DATA FOR THE TASK START
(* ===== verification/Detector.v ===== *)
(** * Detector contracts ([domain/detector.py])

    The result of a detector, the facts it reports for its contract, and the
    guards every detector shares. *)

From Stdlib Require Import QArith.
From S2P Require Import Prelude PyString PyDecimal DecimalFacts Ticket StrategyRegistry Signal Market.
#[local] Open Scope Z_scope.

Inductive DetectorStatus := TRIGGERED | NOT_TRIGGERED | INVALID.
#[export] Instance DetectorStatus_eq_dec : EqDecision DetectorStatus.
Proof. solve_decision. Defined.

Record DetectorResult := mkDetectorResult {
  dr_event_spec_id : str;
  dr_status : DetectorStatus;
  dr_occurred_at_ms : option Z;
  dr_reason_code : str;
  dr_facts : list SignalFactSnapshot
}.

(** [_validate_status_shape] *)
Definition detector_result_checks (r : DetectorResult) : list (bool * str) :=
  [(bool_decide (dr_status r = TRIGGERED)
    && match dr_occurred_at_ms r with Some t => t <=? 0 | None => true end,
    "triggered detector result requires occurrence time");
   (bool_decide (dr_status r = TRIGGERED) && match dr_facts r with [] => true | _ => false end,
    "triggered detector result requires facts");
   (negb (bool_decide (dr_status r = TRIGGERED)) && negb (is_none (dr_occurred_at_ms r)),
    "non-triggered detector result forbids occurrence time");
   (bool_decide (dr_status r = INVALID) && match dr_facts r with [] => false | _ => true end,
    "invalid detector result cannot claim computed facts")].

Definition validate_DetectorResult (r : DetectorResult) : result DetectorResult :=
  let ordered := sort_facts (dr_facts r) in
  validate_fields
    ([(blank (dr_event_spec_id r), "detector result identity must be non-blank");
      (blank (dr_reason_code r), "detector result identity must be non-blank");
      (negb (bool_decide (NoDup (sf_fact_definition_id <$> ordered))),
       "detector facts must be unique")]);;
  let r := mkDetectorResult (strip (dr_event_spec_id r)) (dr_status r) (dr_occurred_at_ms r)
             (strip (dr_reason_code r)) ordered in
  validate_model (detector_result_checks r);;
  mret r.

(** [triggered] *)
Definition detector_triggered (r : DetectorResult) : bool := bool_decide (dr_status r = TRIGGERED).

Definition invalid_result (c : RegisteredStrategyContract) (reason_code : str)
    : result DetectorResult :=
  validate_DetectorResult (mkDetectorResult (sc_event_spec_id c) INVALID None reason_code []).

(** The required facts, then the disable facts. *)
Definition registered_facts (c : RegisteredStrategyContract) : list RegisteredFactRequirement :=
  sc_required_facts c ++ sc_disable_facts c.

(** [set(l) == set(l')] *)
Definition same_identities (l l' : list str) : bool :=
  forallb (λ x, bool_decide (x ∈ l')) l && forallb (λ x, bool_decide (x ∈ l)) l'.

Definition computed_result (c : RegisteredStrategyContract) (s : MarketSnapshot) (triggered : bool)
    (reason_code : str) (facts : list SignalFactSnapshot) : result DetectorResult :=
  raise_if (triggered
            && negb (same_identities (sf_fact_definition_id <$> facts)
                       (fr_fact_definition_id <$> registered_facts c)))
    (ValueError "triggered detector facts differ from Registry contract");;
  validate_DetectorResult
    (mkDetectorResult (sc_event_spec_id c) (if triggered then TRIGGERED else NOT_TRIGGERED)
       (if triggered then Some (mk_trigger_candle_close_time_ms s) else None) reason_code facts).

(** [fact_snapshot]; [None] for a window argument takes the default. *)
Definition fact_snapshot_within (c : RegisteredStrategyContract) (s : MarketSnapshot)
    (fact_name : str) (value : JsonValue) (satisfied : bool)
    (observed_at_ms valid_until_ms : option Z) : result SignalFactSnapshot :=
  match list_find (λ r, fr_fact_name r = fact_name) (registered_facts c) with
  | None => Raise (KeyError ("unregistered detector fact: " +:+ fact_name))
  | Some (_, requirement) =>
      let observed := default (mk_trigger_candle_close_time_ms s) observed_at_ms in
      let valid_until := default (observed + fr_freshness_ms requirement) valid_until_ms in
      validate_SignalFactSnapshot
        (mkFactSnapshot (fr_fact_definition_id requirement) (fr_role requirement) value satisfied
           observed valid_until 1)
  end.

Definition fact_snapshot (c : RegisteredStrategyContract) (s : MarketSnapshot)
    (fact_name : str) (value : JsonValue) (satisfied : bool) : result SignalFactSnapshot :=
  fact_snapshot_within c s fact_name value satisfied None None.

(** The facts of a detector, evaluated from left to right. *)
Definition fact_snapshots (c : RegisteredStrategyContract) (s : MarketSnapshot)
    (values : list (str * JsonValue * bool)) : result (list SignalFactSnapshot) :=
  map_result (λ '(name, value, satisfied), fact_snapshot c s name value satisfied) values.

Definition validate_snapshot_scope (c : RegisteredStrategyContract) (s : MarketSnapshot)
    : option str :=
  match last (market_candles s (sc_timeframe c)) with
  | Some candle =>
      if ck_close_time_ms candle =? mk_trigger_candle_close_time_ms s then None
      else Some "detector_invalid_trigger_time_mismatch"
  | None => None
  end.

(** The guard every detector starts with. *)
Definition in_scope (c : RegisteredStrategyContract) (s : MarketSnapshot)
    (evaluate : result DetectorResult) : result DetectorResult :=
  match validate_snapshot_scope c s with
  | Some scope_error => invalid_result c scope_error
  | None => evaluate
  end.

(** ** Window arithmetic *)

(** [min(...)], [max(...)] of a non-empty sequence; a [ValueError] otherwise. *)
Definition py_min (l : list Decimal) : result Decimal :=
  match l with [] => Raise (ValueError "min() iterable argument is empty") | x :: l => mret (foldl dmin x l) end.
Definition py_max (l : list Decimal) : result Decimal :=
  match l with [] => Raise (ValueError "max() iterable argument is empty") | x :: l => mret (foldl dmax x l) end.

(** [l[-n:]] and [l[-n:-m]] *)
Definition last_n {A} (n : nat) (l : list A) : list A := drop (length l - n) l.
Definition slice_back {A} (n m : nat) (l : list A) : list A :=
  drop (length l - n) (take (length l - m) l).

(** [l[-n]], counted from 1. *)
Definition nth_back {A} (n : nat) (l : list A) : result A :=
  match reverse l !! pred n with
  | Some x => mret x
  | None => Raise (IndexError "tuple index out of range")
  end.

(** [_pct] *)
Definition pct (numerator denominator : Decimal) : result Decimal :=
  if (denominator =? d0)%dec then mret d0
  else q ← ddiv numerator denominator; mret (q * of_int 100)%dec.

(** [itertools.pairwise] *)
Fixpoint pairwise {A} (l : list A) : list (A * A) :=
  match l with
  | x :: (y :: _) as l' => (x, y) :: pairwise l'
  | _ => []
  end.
DATA FOR THE TASK END
#### [THE TASK]
Retype exactly, and only, the lines above from the one where "(values : list" occurs up to and including the one where "if (denominator =? d0)%dec then mret d0" occurs.

#### [TASK ANSWER]
    (values : list (str * JsonValue * bool)) : result (list SignalFactSnapshot) :=
  map_result (λ '(name, value, satisfied), fact_snapshot c s name value satisfied) values.

Definition validate_snapshot_scope (c : RegisteredStrategyContract) (s : MarketSnapshot)
    : option str :=
  match last (market_candles s (sc_timeframe c)) with
  | Some candle =>
      if ck_close_time_ms candle =? mk_trigger_candle_close_time_ms s then None
      else Some "detector_invalid_trigger_time_mismatch"
  | None => None
  end.

(** The guard every detector starts with. *)
Definition in_scope (c : RegisteredStrategyContract) (s : MarketSnapshot)
    (evaluate : result DetectorResult) : result DetectorResult :=
  match validate_snapshot_scope c s with
  | Some scope_error => invalid_result c scope_error
  | None => evaluate
  end.

(** ** Window arithmetic *)

(** [min(...)], [max(...)] of a non-empty sequence; a [ValueError] otherwise. *)
Definition py_min (l : list Decimal) : result Decimal :=
  match l with [] => Raise (ValueError "min() iterable argument is empty") | x :: l => mret (foldl dmin x l) end.
Definition py_max (l : list Decimal) : result Decimal :=
  match l with [] => Raise (ValueError "max() iterable argument is empty") | x :: l => mret (foldl dmax x l) end.

(** [l[-n:]] and [l[-n:-m]] *)
Definition last_n {A} (n : nat) (l : list A) : list A := drop (length l - n) l.
Definition slice_back {A} (n m : nat) (l : list A) : list A :=
  drop (length l - n) (take (length l - m) l).

(** [l[-n]], counted from 1. *)
Definition nth_back {A} (n : nat) (l : list A) : result A :=
  match reverse l !! pred n with
  | Some x => mret x
  | None => Raise (IndexError "tuple index out of range")
  end.

(** [_pct] *)
Definition pct (numerator denominator : Decimal) : result Decimal :=
  if (denominator =? d0)%dec then mret d0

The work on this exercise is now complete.